Com o passar dos dias, Martin está ficando mais forte e começa a juntar as peças. “Só agora percebo o que realmente me aconteceu”, confidencia-nos ao telefone. Ele se considera muito sortudo e expressa sua gratidão à equipe de enfermagem que cuidou dele na Suíça e na França. “Agradeço também aos políticos por seus esforços para facilitar a transferência de pacientes entre países”, diz ele.
“É um sono profundo. Eu disse a mim mesmo que aqueles que morreram depois de serem colocados em coma não perceberam nada”. Jean-Paul Martin
A solidão
Fisicamente, Jean-Paul Martin está melhor, mas sente-se só. No último mês, ele tem permanecido completamente isolado para evitar o risco de infectar outras pessoas. Ele só vê os cuidadores atrás de suas máscaras protetoras. “Tenho muitas saudades das relações humanas”.

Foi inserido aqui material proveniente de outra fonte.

(* ===== verification/Certbot.v ===== *)
(** * The certbot domain: [domain/certbot]

    The certificates certbot manages, the state of its timer, and its actions: an action
    is an execution, a file of the result directory created for the runner that systemd
    starts apart, and read back by [action-result].  The programs, the tree of files, the
    parsing of X.509 certificates, the clock and the random bytes are parameters. *)

From S2P Require Import Prelude GoStrings StringFacts Regex Time Codec Json JsonParse JsonMore Command Files Units.
From S2P Require Api Backup CronTasks Logs.
From Stdlib Require Import Ascii String SpecFloat.
#[local] Open Scope string_scope.
#[local] Open Scope list_scope.
#[local] Open Scope Z_scope.

Import Api(Reply, failure, success, VStr, VInt, VBool, VNum, VList, VMap, VNil, Value).
Import Backup(Join).
Import CronTasks(path_base).

Record Paths := mkPaths {
  Certbot : string; DpkgQuery : string; RPM : string; Systemctl : string; SystemdRun : string; Runner : string;
  RenewalDirectory : string; LiveDirectory : string; ArchiveDirectory : string; ResultDirectory : string }.
Definition runnerPath : string := "/usr/local/lib/aegisadmin-system/libexec/certbot-runner.py".
Definition NewLinuxBackend (executable : string → bool) : Paths :=
  mkPaths (if negb (executable "/usr/bin/certbot") && executable "/usr/local/bin/certbot" then "/usr/local/bin/certbot" else "/usr/bin/certbot")
    "/usr/bin/dpkg-query" "/usr/bin/rpm" "/usr/bin/systemctl" "/usr/bin/systemd-run" runnerPath
    "/etc/letsencrypt/renewal" "/etc/letsencrypt/live" "/etc/letsencrypt/archive" "/run/aegisadmin-system/certbot".

Definition alnum (c : ascii) : bool := is_digit c || is_lower c || is_upper c.
Definition lower_alnum (c : ascii) : bool := is_digit c || is_lower c.
(** [^[a-f0-9]{32}$] *)
Definition executionPattern : rx := Rep is_hex_lower 32 32.
(** [^[A-Za-z0-9][A-Za-z0-9._-]{0,254}$] *)
Definition certificateActionName : rx := Cls alnum ;;; Rep (cls alnum "._-") 0 254.
(** A label of a name: it neither starts nor ends with a hyphen. *)
Definition label_of (first last : ascii → bool) : rx := Cls first ;;; opt (Rep (cls last "-") 0 61 ;;; Cls last).
(** [^(?:[a-z0-9](?:[a-z0-9-]{0,61}[a-z0-9])?\.)+[a-z](?:[a-z0-9-]{0,61}[a-z0-9])?$] *)
Definition domainPattern : rx := plus (label_of lower_alnum lower_alnum ;;; lit ".") ;;; label_of is_lower lower_alnum.
Definition email_byte : ascii → bool := cls alnum ".!#$%&'*+/=?^_{}|~-".
Definition emailPattern : rx := plus (Cls email_byte) ;;; lit "@" ;;; label_of alnum alnum ;;; plus (lit "." ;;; label_of alnum alnum).
Definition white : ascii → bool := cls (λ _, false) (String "009" (String nl (String "012" (String cr " ")))).
(** [certbot], white space, two to four numbers separated by dots, then any of the bytes [-+._] and alphanumeric ones: the group is what follows the white space. *)
Definition dotted : rx := lit "." ;;; plus (Cls is_digit).
Definition versionPattern : rx :=
  lit "certbot" ;;; plus (Cls white) ;;; plus (Cls is_digit) ;;; dotted ;;; opt dotted ;;; opt dotted ;;; Star (Cls (cls alnum "-+._")).
Definition version_of (s : string) : option string :=
  if full versionPattern s then Some (trim_left_set white (trim_prefix s "certbot")) else None.
(** A line made of a star, a space, a lower case letter, then lower case letters, digits and hyphens: the group is what follows the space. *)
Definition pluginPattern : rx := lit "* " ;;; Cls is_lower ;;; Star (Cls (cls lower_alnum "-")).
Definition plugins_of (output : string) : list string :=
  omap (λ l, if full pluginPattern l then Some (trim_prefix l "* ") else None) (split nl output).
(** [^[A-Za-z0-9._-]{1,253}$] *)
Definition readCertificateName : rx := Rep (cls alnum "._-") 1 253.
Definition two : rx := Rep is_digit 2 2.
(** [^[A-Z][a-z]{2} (\d{4}-\d{2}-\d{2}) (\d{2}:\d{2}:\d{2}) (?:UTC|[A-Z]{3,5})$] *)
Definition systemdTime : rx :=
  Cls is_upper ;;; Rep is_lower 2 2 ;;; lit " " ;;; Rep is_digit 4 4 ;;; lit "-" ;;; two ;;; lit "-" ;;; two ;;; lit " " ;;;
  two ;;; lit ":" ;;; two ;;; lit ":" ;;; two ;;; lit " " ;;; (lit "UTC" ||| Rep is_upper 3 5).
(** [None] when it is no date; [Some None] when there is none.  Whatever the zone, the answer says [Z]. *)
Definition systemdTimestamp (value : string) : option (option string) :=
  if String.eqb value "" || String.eqb value "n/a" then Some None
  else if full systemdTime value then Some (Some (stake 10 (sdrop 4 value) +++ "T" +++ stake 8 (sdrop 15 value) +++ "Z"))
  else None.
(** ** Descriptions *)

(** The first [n] code points, an invalid byte as U+FFFD. *)
Fixpoint take_runes (n skip : nat) (s : string) : string :=
  match s with
  | EmptyString => ""
  | String c s' =>
      match skip with
      | S k => String c (take_runes n k s')
      | O => match n with
             | O => ""
             | S n => match rune_width s with O => replacement_rune +++ take_runes n 0 s' | S k => String c (take_runes n k s') end
             end
      end
  end.
Definition safeDescription (value : string) : string :=
  let value := join " " (fields value) in if 240 <? rune_count value then take_runes 240 0 value else value.
Definition validSystemdUnit (value : string) : bool :=
  negb (String.eqb value "") && (slen value <=? 256) &&
  sforall (λ c, is_lower c || is_upper c || is_digit c || contains_byte c "_.@:-\x") value.
Definition unit_component (component : string) : bool := has_suffix component ".service" && validSystemdUnit component.
Definition readProcessUnit (content : option string) : string :=
  match content with
  | None => ""
  | Some text => default "" (head (List.filter unit_component (mjoin (split "/" <$> split nl text))))
  end.
(** [strings.Split(s, "\n\n")] *)
Fixpoint split_blocks (cur s : string) : list string :=
  match s with
  | EmptyString => [cur]
  | String c s' =>
      match s' with
      | String d s'' => if Ascii.eqb c nl && Ascii.eqb d nl then cur :: split_blocks "" s'' else split_blocks (cur +++ String c "") s'
      | EmptyString => [cur +++ String c ""]
      end
  end.
Definition block_properties (block : string) : gmap string string :=
  fold_left (λ properties line, match cut "=" line with (key, value, true) => <[key := trim_space value]> properties | _ => properties end)
    (split nl block) ∅.
Definition described (result : gmap string string) (block : string) : gmap string string :=
  let properties := block_properties block in
  let id := default "" (properties !! "Id") in
  let description := safeDescription (default "" (properties !! "Description")) in
  if String.eqb id "" || String.eqb description "" then result else <[id := description]> result.
Definition parseSystemdDescriptions (output : string) : gmap string string :=
  fold_left described (split_blocks "" (trim_space output)) ∅.
(** The text before the last colon followed by a space, and after it. *)
Fixpoint cut_last (s : string) : option (string * string) :=
  match s with
  | EmptyString => None
  | String c s' =>
      match cut_last s' with
      | Some (a, b) => Some (String c a, b)
      | None => if has_prefix s ": " then Some ("", sdrop 2 s) else None
      end
  end.
Definition owner_line (result : gmap string string) (line : string) : gmap string string :=
  match cut_last line with
  | Some (String _ _ as names, path) =>
      let packageName := trim_space (before "," names) in
      let executable := trim_space path in
      if negb (String.eqb packageName "") && IsAbs executable then <[executable := packageName]> result else result
  | _ => result
  end.
Definition summary_line (result : gmap string string) (line : string) : gmap string string :=
  match cut "009" line with
  | (packageName, description, true) =>
      if negb (String.eqb (trim_space packageName) "") then <[trim_space packageName := safeDescription description]> result else result
  | _ => result
  end.
Definition knownDescriptions : list (string * string) :=
  [("apache2", "Serveur web Apache et traitement de ses connexions."); ("cron", "Planification et lancement des tâches périodiques.");
   ("fail2ban-server", "Surveillance des journaux et bannissement des adresses malveillantes."); ("mariadbd", "Serveur de bases de données MariaDB.");
   ("mysqld", "Serveur de bases de données MySQL."); ("nginx", "Serveur web et proxy inverse Nginx."); ("postgres", "Serveur de bases de données PostgreSQL.");
   ("redis-server", "Serveur de cache et de données Redis."); ("sshd", "Serveur d’accès distant sécurisé SSH.");
   ("tor", "Routage des connexions et services cachés via le réseau Tor.")].
Definition knownPrefixes : list (string * string) :=
  [("aegisadmin-", "Composant interne d’AegisAdmin."); ("php-fpm", "Exécute les applications PHP pour le serveur web.");
   ("php8.", "Exécute les applications PHP pour le serveur web.")].
(** No name has two of the prefixes: the order of the map does not matter. *)
Definition knownProcessDescription `{UnicodeCase} (name : string) : string :=
  let normalized := to_lower (trim_space name) in
  match find (λ kv, String.eqb kv.1 normalized) knownDescriptions with
  | Some (_, description) => description
  | None => match find (λ kv, has_prefix normalized kv.1) knownPrefixes with Some (_, description) => description | None => "" end
  end.
(* ===== verification/WebReads.v ===== *)
(** * What the pages read ([internal/webstorage], [webservices], [webnetwork], [weblogs],
    [webphp], [webmysql], [webtor], [webapache], [webfail2ban], [webfirewall])

    The clients of the local API that gather what a page shows: the requests they send, one
    after the other, and what they make of the replies.  A reply is decoded by
    [encoding/json] into a structure: a [decoder] gives [None] when a value has another
    type, and the zero of the type for a value that is absent or null.  The keys are those
    the API writes; integers are those a [float64] holds, which the API's are. *)

From S2P Require Import Prelude GoStrings StringFacts Regex Codec Json Floats.
From S2P Require Api Schema Store Dashboard.
From S2P Require Import WebApp WebGate WebAdmin WebActions.
From Stdlib Require Import Ascii String.
#[local] Open Scope string_scope.
#[local] Open Scope list_scope.
#[local] Open Scope Z_scope.

Import Api(Value, VNil, VBool, VInt, VStr, VNum, VList, VMap, vget).
(** ** Matching the elements of two lists *)

(** The elements by what identifies them; [None] when one cannot be identified or two are alike. *)
Definition index : Type := list (string * json).
Definition known (key : string) (r : index) : bool := existsb (λ kv, String.eqb kv.1 key) r.
(** [identify]: the key and what is compared, given the elements before. *)
Fixpoint index_items (identify : index → json → option (string * json)) (acc : index) (items : list json) : option index :=
  match items with
  | [] => Some acc
  | raw :: items =>
      match identify acc raw with
      | Some (key, v) => if known key acc then None else index_items identify (acc ++ [(key, v)]) items
      | None => None
      end
  end.
(** The keys of both sides, in order. *)
Definition union_keys (lhs rhs : index) : list string := sort_strings (lhs.*1 ++ List.filter (λ key, negb (known key lhs)) rhs.*1).
Definition matching : Type := index * index * list string.
Definition match_items (identify : index → json → option (string * json)) (source target : list json) : option matching :=
  match index_items identify [] source, index_items identify [] target with
  | Some lhs, Some rhs => if (List.length lhs + List.length rhs =? 0)%nat then None else Some (lhs, rhs, union_keys lhs rhs)
  | _, _ => None
  end.
Definition zero_byte : string := String "000" "".
Section indexes.
Context `{UnicodeCase}.
Definition apache_identity (acc : index) (raw : json) : option (string * json) :=
  match raw with
  | JObj item =>
      let s key := stringValueAny (at_key item key) in
      if String.eqb (s "config_file") "" then None
      else
        let serverName := if String.eqb (s "server_name") "" then "(sans ServerName)" else s "server_name" in
        let port := if String.eqb (s "port") "" then "(port inconnu)" else s "port" in
        let key := s "config_file" +++ zero_byte +++ to_lower serverName +++ zero_byte +++ port in
        let comparable := JObj (without "config_line" item) in
        if known key acc then
          if String.eqb (s "config_line") "" then None else Some (key +++ zero_byte +++ "ligne:" +++ s "config_line", comparable)
        else Some (key, comparable)
  | _ => None
  end.
Definition listener (protocol state address port : string) : json :=
  JObj [("address", JStr address); ("port", JStr port); ("protocol", JStr (to_lower protocol)); ("state", JStr (to_upper state))].
(** A socket as it is recorded now, or as a line of [ss]. *)
Definition normalizedListener (raw : json) : option json :=
  match raw with
  | JObj item =>
      let s key := stringValueAny (at_key item key) in
      if existsb (λ field, String.eqb (s field) "") ["protocol"; "state"; "address"; "port"] then None
      else Some (listener (s "protocol") (s "state") (s "address") (s "port"))
  | JStr line =>
      match fields line with
      | protocol :: state :: _ :: _ :: endpoint :: _ =>
          let parts := split ":" endpoint in
          if (List.length parts <? 2)%nat then None
          else
            let address := trim_prefix (trim_suffix (join ":" (removelast parts)) "]") "[" in
            let port := List.last parts "" in
            if String.eqb address "" || String.eqb port "" then None else Some (listener protocol state address port)
      | _ => None
      end
  | _ => None
  end.
Definition listener_identity (_ : index) (raw : json) : option (string * json) :=
  match normalizedListener raw with
  | Some (JObj m as item) =>
      let s key := stringValueAny (at_key m key) in Some (s "protocol" +++ zero_byte +++ s "address" +++ zero_byte +++ s "port", item)
  | _ => None
  end.
Definition firewall_fields : list string := ["action"; "destination"; "direction"; "family"; "ports"; "protocol"; "source"].
Definition firewall_identity (_ : index) (raw : json) : option (string * json) :=
  match raw with
  | JObj item =>
      if negb (forallb (has_member item) firewall_fields) then None
      else
        let value field :=
          if String.eqb field "ports" then JArr (JStr <$> sort_strings (stringValueAny <$> default [] (sliceValue (at_key item field)))) else at_key item field in
        Some (json_text (JObj ((λ field, (field, value field)) <$> firewall_fields)), JObj (without "id" item))
  | _ => None
  end.
Definition cron_identity (_ : index) (raw : json) : option (string * json) :=
  match raw with
  | JObj item =>
      let s key := stringValueAny (at_key item key) in
      if existsb (λ field, String.eqb (s field) "") ["user"; "source"; "command"; "schedule"] then None
      else Some ("task:" +++ s "user" +++ zero_byte +++ s "source" +++ zero_byte +++ s "command", JObj (without "id" (without "line" item)))
  | _ => None
  end.
Definition key_identity (identity : string) (_ : index) (raw : json) : option (string * json) :=
  match raw with
  | JObj item =>
      let key := stringValueAny (at_key item identity) in
      if has_member item identity && negb (String.eqb key "") then Some (key, raw) else None
  | _ => None
  end.
Definition candidates : list string :=
  ["name"; "filename"; "config_file"; "path"; "server_name"; "id"; "login"; "unit"; "service"; "domain"; "package"; "source"; "mount"; "address"; "device";
   "port"; "interface"].
(** The first key that identifies every element of both lists. *)
Fixpoint first_identity (l : list string) (source target : list json) : option (string * matching) :=
  match l with
  | [] => None
  | identity :: l =>
      match match_items (key_identity identity) source target with Some m => Some (identity, m) | None => first_identity l source target end
  end.
Definition indexedDifferenceItems : list json → list json → option (string * matching) := first_identity candidates.
(** Values that are no list and no object, by their text: a value that is there twice counts once. *)
Fixpoint scalar_set (acc : index) (items : list json) : option index :=
  match items with
  | [] => Some acc
  | (JArr _ | JObj _) :: _ => None
  | item :: items => scalar_set (if known (json_text item) acc then acc else acc ++ [(json_text item, item)]) items
  end.
Definition scalarDifferenceSets (source target : list json) : option matching :=
  match scalar_set [] source, scalar_set [] target with
  | Some lhs, Some rhs => Some (lhs, rhs, union_keys lhs rhs)
  | _, _ => None
  end.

Embora ele possa falar com sua família por videoconferência graças aos tablets fornecidos pelo hospital, mas isso dificilmente substitui a conversa presencial. “Nós nos ouvimos, nos vemos, mas já faz mais de um mês que não nos abraçamos”, diz Jean-Paul Martin. Enquanto espera para se reunir com sua esposa, sua filha e seu neto, ele planeja voltar para casa e já sonha em poder caminhar novamente na natureza.
A natureza
Na conversa, a palavra natureza surge com freqüência. Jean-Paul Martin está próximo a ela. Ele dedica seu tempo livre à sua proteção, como membro do Club Vosgien. É também ela, a natureza, “que quis que eu ainda estivesse aqui”. Em tempos de crise, “a natureza nos lembra que não estamos acima dela, que um vírus pode virar tudo de cabeça para baixo, nossas vidas, nossas relações, nossa economia”.
Encontrar seus entes queridos, continuar cuidando de sua mãe de 88 anos, cara caminhar novamente ao longo das trilhas ele ajuda a marcar. É assim que Jean-Paul Martin imagina seu retorno à normalidade. “Vou aproveitar ainda mais a vida. Há claro algumas preocupações diárias, mas não vale a pena fazer delas uma montanha”.